▸ The problem
Return all of the material that follows, keeping each line exactly as it is.

▸ Source material
_ _ _ _ _

Lemma sim_read n rd pc' m' :
  sy_ths s i = InRead n rd -> advance i (sy_ths s i) (sy_shared s) = Some (pc', m') -> simulated s a i pc' m'.
Proof.
  intros E Ha. pose proof Ha as Ha0. pose proof (lk_ths _ _ Hlinked i) as Ht. pose proof (si_pcs _ Hinv i) as Hp.
  pose proof held_same as Hheld. rewrite E in Ht, Hp, Ha0, Hheld. destruct Hp as [[Hn _] Hb].
  destruct rd as [| | |r]; cbn [advance advance_read] in Ha0.
  - unfold acquire in Ha0. destruct (sh_locks _ _); [done|]. injection Ha0 as <- <-.
    eapply sim_stutter; [exact Ha|exact Ht|by rewrite E].
  - destruct Ht as [su Ht]. pose proof (Hheld ReadMu eq_refl eq_refl) as Hs.
    destruct (Z.ltb_spec 0 (zlen (cn_readBuf (sh_conn (sy_shared s))))) as [Hpos|Hemp].
    + apply goto_inv in Ha0 as [-> ->]. pose proof Hs as Hs'. unfold same, reader_half, sy_conn in Hs'.
      injection Hs' as E1 E2 E3 E4 E5.
      eapply (sim_exec _ _ _ (RetRead (Ok (take_z n (cn_readBuf (as_conn a)))))
        (set_readBuf (drop_z n (cn_readBuf (as_conn a))) (as_conn a)).2); [exact Ha|exact Ht| | | |].
      * cbn. rewrite conn_Read_done by apply linked_done. destruct (Z.eqb_spec n 0); [lia|].
        rewrite <-E4. destruct (Z.ltb_spec 0 (zlen (cn_readBuf (sh_conn (sy_shared s))))); [done|lia].
      * rewrite E. by intros [].
      * cbn. by rewrite E4.
      * rewrite E. intros []; try done. intros _ _. cbn. unfold reader_half, cn_raw in *. cbn. congruence.
    + apply goto_inv in Ha0 as [-> ->]. assert (cn_readBuf (sh_conn (sy_shared s)) = []) as Hb' by (apply empty_buffer; lia).
      eapply sim_stutter; [exact Ha| |rewrite E; by intros []]. cbn [thread_link sh_conn set_conn].
      split; [by exists su|]. pose proof Hs as Hs'. unfold same, reader_half, sy_conn in Hs'.
      split; [by injection Hs' as _ _ _ <- _|]. exists (S (rx_length (sy_conn s))). split; [apply Nat.lt_succ_diag_r|].
      assert (rx_length (as_conn a) = rx_length (sy_conn s)) as -> by (unfold rx_length, sy_conn; congruence).
      apply reader_agree; [apply blind_read_loop|exact Hs].
  - destruct Ht as ([su Ht] & Hba & fuel & Hf & Hag). destruct fuel as [|fuel]; [lia|]. rewrite (read_loop_S fuel) in Hag.
    assert (cn_handshakeDone (sh_conn (sy_shared s)) = true -> conn_inv (sh_conn (sy_shared s))) as Hi
      by (by apply settled_live).
    pose proof (si_pcs _ Hinv i) as Hp. rewrite E in Hp.
    pose proof Ha as Ha1. rewrite E in Ha1.
    pose proof (advance_lighter _ _ _ _ _ Ha1 Hp (si_provider _ Hinv) Hi) as Hlt.
    pose proof (advance_pc_ok _ _ _ _ _ Ha1 Hp (si_provider _ Hinv) Hi) as Hp'.
    unfold sy_conn in Hag, Hf.
    destruct (read_round n (sh_conn (sy_shared s))) as [[[d|]|e|] c']; apply goto_inv in Ha0 as [-> ->]; try done.
    + by eapply sim_read_end.
    + eapply sim_stutter; [exact Ha| |rewrite E; by intros []]. cbn [thread_link sh_conn set_conn].
      split; [by exists su|]. split; [done|]. exists fuel. split; [|exact Hag]. cbn in Hlt. lia.
    + by eapply sim_read_end.
  - injection Ha0 as <- <-. eapply sim_stutter; [exact Ha|exact Ht|]. rewrite E. intros [] Hl Hm; try done.
    by apply Hheld.
Qed.

(** [Write]: it takes effect when its last record is sent, or one fails. *)
Lemma sim_write_end t b wr pc' m' err su b0 :
  sy_ths s i = InWrite t b wr -> has_lock (InWrite t b wr) WriteMu = true ->
  advance i (sy_ths s i) (sy_shared s) = Some (pc', m') ->
  as_ths a i = APending (CallWrite su b0) -> pc' = InWrite t b (WrUnlock err) ->
  agree WriteMu (Ok (t, err), sh_conn m') (write_loop (S (length b0)) 0 b0 (as_conn a)) -> simulated s a i pc' m'.
Proof.
  intros E Hlock Ha Hp -> [Hv Hs].
  pose proof (fun l => writer_keeps _ l (as_conn a) (blind_write_loop (S (length b0)) 0 b0)) as Hk.
  destruct (write_loop _ 0 b0 (as_conn a)) as [r' ca'] eqn:El. cbn in Hv, Hs, Hk. subst r'.
  eapply (sim_exec _ _ _ (RetWrite t err) ca'); [exact Ha|exact Hp| | |done|].
  - cbn [exec]. rewrite conn_Write_done, El by apply linked_done. done.
  - intros l. rewrite E. intros Hl. apply Hk. intros ->. by rewrite Hlock in Hl.
  - rewrite E. intros []; destruct wr; try done; intros; apply Hs.
Qed.

Lemma sim_write t b wr pc' m' :
  sy_ths s i = InWrite t b wr -> advance i (sy_ths s i) (sy_shared s) = Some (pc', m') -> simulated s a i pc' m'.
Proof.
  intros E Ha. pose proof Ha as Ha0. pose proof (lk_ths _ _ Hlinked i) as Ht. pose proof (si_pcs _ Hinv i) as Hp.
  pose proof held_same as Hheld. rewrite E in Ht, Hp, Ha0, Hheld.
  assert (cn_handshakeDone (sh_conn (sy_shared s)) = true -> conn_inv (sh_conn (sy_shared s))) as Hi
    by (by apply settled_live).
  pose proof (advance_pc_ok _ _ _ _ _ Ha0 Hp (si_provider _ Hinv) Hi) as Hp'.
  destruct wr as [| |n record|err]; cbn [advance advance_write] in Ha0.
  - unfold acquire in Ha0. destruct (sh_locks _ _) eqn:El; [done|]. injection Ha0 as <- <-.
    destruct Ht as [-> [su Ht]]. eapply sim_stutter; [exact Ha| |by rewrite E].
    exists su, b, (S (length b)). split; [done|]. split; [lia|].
    apply writer_agree; [apply blind_write_loop|by apply free_same].
  - destruct Ht as (su & b0 & fuel & Ht & Hf & Hag). destruct fuel as [|fuel]; [lia|].
    unfold sy_conn in Hag. rewrite (write_loop_S fuel) in Hag. cbv zeta in Hag, Ha0.
    destruct (0 <? zlen b); [|apply goto_inv in Ha0 as [-> ->]; by eapply (sim_write_end t b WrLoop)].
    destruct (out_Seal _ _ _) as [[record|e|] c']; apply goto_inv in Ha0 as [-> ->]; try done.
    + eapply sim_stutter; [exact Ha| |rewrite E; by intros []]. exists su, b0, fuel. split; [done|].
      split; [|exact Hag]. destruct Hp' as [_ Hch]. unfold drop_z. rewrite length_drop. unfold zlen in *. lia.
    + by eapply (sim_write_end t b WrLoop).
  - destruct Ht as (su & b0 & fuel & Ht & Hf & Hag). unfold write_sent, sy_conn in Hag.
    destruct (on_raw _ _) as [[u|e|] c']; apply goto_inv in Ha0 as [-> ->]; try done.
    + eapply sim_stutter; [exact Ha| |rewrite E; by intros []]. by exists su, b0, fuel.
    + by eapply (sim_write_end t b (WrSend n record)).
  - injection Ha0 as <- <-. eapply sim_stutter; [exact Ha|exact Ht|]. rewrite E. intros [] Hl Hm; try done.
    by apply Hheld.
Qed.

_ _ _ _ _

▸ Expected answer
Lemma sim_read n rd pc' m' :
  sy_ths s i = InRead n rd -> advance i (sy_ths s i) (sy_shared s) = Some (pc', m') -> simulated s a i pc' m'.
Proof.
  intros E Ha. pose proof Ha as Ha0. pose proof (lk_ths _ _ Hlinked i) as Ht. pose proof (si_pcs _ Hinv i) as Hp.
  pose proof held_same as Hheld. rewrite E in Ht, Hp, Ha0, Hheld. destruct Hp as [[Hn _] Hb].
  destruct rd as [| | |r]; cbn [advance advance_read] in Ha0.
  - unfold acquire in Ha0. destruct (sh_locks _ _); [done|]. injection Ha0 as <- <-.
    eapply sim_stutter; [exact Ha|exact Ht|by rewrite E].
  - destruct Ht as [su Ht]. pose proof (Hheld ReadMu eq_refl eq_refl) as Hs.
    destruct (Z.ltb_spec 0 (zlen (cn_readBuf (sh_conn (sy_shared s))))) as [Hpos|Hemp].
    + apply goto_inv in Ha0 as [-> ->]. pose proof Hs as Hs'. unfold same, reader_half, sy_conn in Hs'.
      injection Hs' as E1 E2 E3 E4 E5.
      eapply (sim_exec _ _ _ (RetRead (Ok (take_z n (cn_readBuf (as_conn a)))))
        (set_readBuf (drop_z n (cn_readBuf (as_conn a))) (as_conn a)).2); [exact Ha|exact Ht| | | |].
      * cbn. rewrite conn_Read_done by apply linked_done. destruct (Z.eqb_spec n 0); [lia|].
        rewrite <-E4. destruct (Z.ltb_spec 0 (zlen (cn_readBuf (sh_conn (sy_shared s))))); [done|lia].
      * rewrite E. by intros [].
      * cbn. by rewrite E4.
      * rewrite E. intros []; try done. intros _ _. cbn. unfold reader_half, cn_raw in *. cbn. congruence.
    + apply goto_inv in Ha0 as [-> ->]. assert (cn_readBuf (sh_conn (sy_shared s)) = []) as Hb' by (apply empty_buffer; lia).
      eapply sim_stutter; [exact Ha| |rewrite E; by intros []]. cbn [thread_link sh_conn set_conn].
      split; [by exists su|]. pose proof Hs as Hs'. unfold same, reader_half, sy_conn in Hs'.
      split; [by injection Hs' as _ _ _ <- _|]. exists (S (rx_length (sy_conn s))). split; [apply Nat.lt_succ_diag_r|].
      assert (rx_length (as_conn a) = rx_length (sy_conn s)) as -> by (unfold rx_length, sy_conn; congruence).
      apply reader_agree; [apply blind_read_loop|exact Hs].
  - destruct Ht as ([su Ht] & Hba & fuel & Hf & Hag). destruct fuel as [|fuel]; [lia|]. rewrite (read_loop_S fuel) in Hag.
    assert (cn_handshakeDone (sh_conn (sy_shared s)) = true -> conn_inv (sh_conn (sy_shared s))) as Hi
      by (by apply settled_live).
    pose proof (si_pcs _ Hinv i) as Hp. rewrite E in Hp.
    pose proof Ha as Ha1. rewrite E in Ha1.
    pose proof (advance_lighter _ _ _ _ _ Ha1 Hp (si_provider _ Hinv) Hi) as Hlt.
    pose proof (advance_pc_ok _ _ _ _ _ Ha1 Hp (si_provider _ Hinv) Hi) as Hp'.
    unfold sy_conn in Hag, Hf.
    destruct (read_round n (sh_conn (sy_shared s))) as [[[d|]|e|] c']; apply goto_inv in Ha0 as [-> ->]; try done.
    + by eapply sim_read_end.
    + eapply sim_stutter; [exact Ha| |rewrite E; by intros []]. cbn [thread_link sh_conn set_conn].
      split; [by exists su|]. split; [done|]. exists fuel. split; [|exact Hag]. cbn in Hlt. lia.
    + by eapply sim_read_end.
  - injection Ha0 as <- <-. eapply sim_stutter; [exact Ha|exact Ht|]. rewrite E. intros [] Hl Hm; try done.
    by apply Hheld.
Qed.

(** [Write]: it takes effect when its last record is sent, or one fails. *)
Lemma sim_write_end t b wr pc' m' err su b0 :
  sy_ths s i = InWrite t b wr -> has_lock (InWrite t b wr) WriteMu = true ->
  advance i (sy_ths s i) (sy_shared s) = Some (pc', m') ->
  as_ths a i = APending (CallWrite su b0) -> pc' = InWrite t b (WrUnlock err) ->
  agree WriteMu (Ok (t, err), sh_conn m') (write_loop (S (length b0)) 0 b0 (as_conn a)) -> simulated s a i pc' m'.
Proof.
  intros E Hlock Ha Hp -> [Hv Hs].
  pose proof (fun l => writer_keeps _ l (as_conn a) (blind_write_loop (S (length b0)) 0 b0)) as Hk.
  destruct (write_loop _ 0 b0 (as_conn a)) as [r' ca'] eqn:El. cbn in Hv, Hs, Hk. subst r'.
  eapply (sim_exec _ _ _ (RetWrite t err) ca'); [exact Ha|exact Hp| | |done|].
  - cbn [exec]. rewrite conn_Write_done, El by apply linked_done. done.
  - intros l. rewrite E. intros Hl. apply Hk. intros ->. by rewrite Hlock in Hl.
  - rewrite E. intros []; destruct wr; try done; intros; apply Hs.
Qed.

Lemma sim_write t b wr pc' m' :
  sy_ths s i = InWrite t b wr -> advance i (sy_ths s i) (sy_shared s) = Some (pc', m') -> simulated s a i pc' m'.
Proof.
  intros E Ha. pose proof Ha as Ha0. pose proof (lk_ths _ _ Hlinked i) as Ht. pose proof (si_pcs _ Hinv i) as Hp.
  pose proof held_same as Hheld. rewrite E in Ht, Hp, Ha0, Hheld.
  assert (cn_handshakeDone (sh_conn (sy_shared s)) = true -> conn_inv (sh_conn (sy_shared s))) as Hi
    by (by apply settled_live).
  pose proof (advance_pc_ok _ _ _ _ _ Ha0 Hp (si_provider _ Hinv) Hi) as Hp'.
  destruct wr as [| |n record|err]; cbn [advance advance_write] in Ha0.
  - unfold acquire in Ha0. destruct (sh_locks _ _) eqn:El; [done|]. injection Ha0 as <- <-.
    destruct Ht as [-> [su Ht]]. eapply sim_stutter; [exact Ha| |by rewrite E].
    exists su, b, (S (length b)). split; [done|]. split; [lia|].
    apply writer_agree; [apply blind_write_loop|by apply free_same].
  - destruct Ht as (su & b0 & fuel & Ht & Hf & Hag). destruct fuel as [|fuel]; [lia|].
    unfold sy_conn in Hag. rewrite (write_loop_S fuel) in Hag. cbv zeta in Hag, Ha0.
    destruct (0 <? zlen b); [|apply goto_inv in Ha0 as [-> ->]; by eapply (sim_write_end t b WrLoop)].
    destruct (out_Seal _ _ _) as [[record|e|] c']; apply goto_inv in Ha0 as [-> ->]; try done.
    + eapply sim_stutter; [exact Ha| |rewrite E; by intros []]. exists su, b0, fuel. split; [done|].
      split; [|exact Hag]. destruct Hp' as [_ Hch]. unfold drop_z. rewrite length_drop. unfold zlen in *. lia.
    + by eapply (sim_write_end t b WrLoop).
  - destruct Ht as (su & b0 & fuel & Ht & Hf & Hag). unfold write_sent, sy_conn in Hag.
    destruct (on_raw _ _) as [[u|e|] c']; apply goto_inv in Ha0 as [-> ->]; try done.
    + eapply sim_stutter; [exact Ha| |rewrite E; by intros []]. by exists su, b0, fuel.
    + by eapply (sim_write_end t b (WrSend n record)).
  - injection Ha0 as <- <-. eapply sim_stutter; [exact Ha|exact Ht|]. rewrite E. intros [] Hl Hm; try done.
    by apply Hheld.
Qed.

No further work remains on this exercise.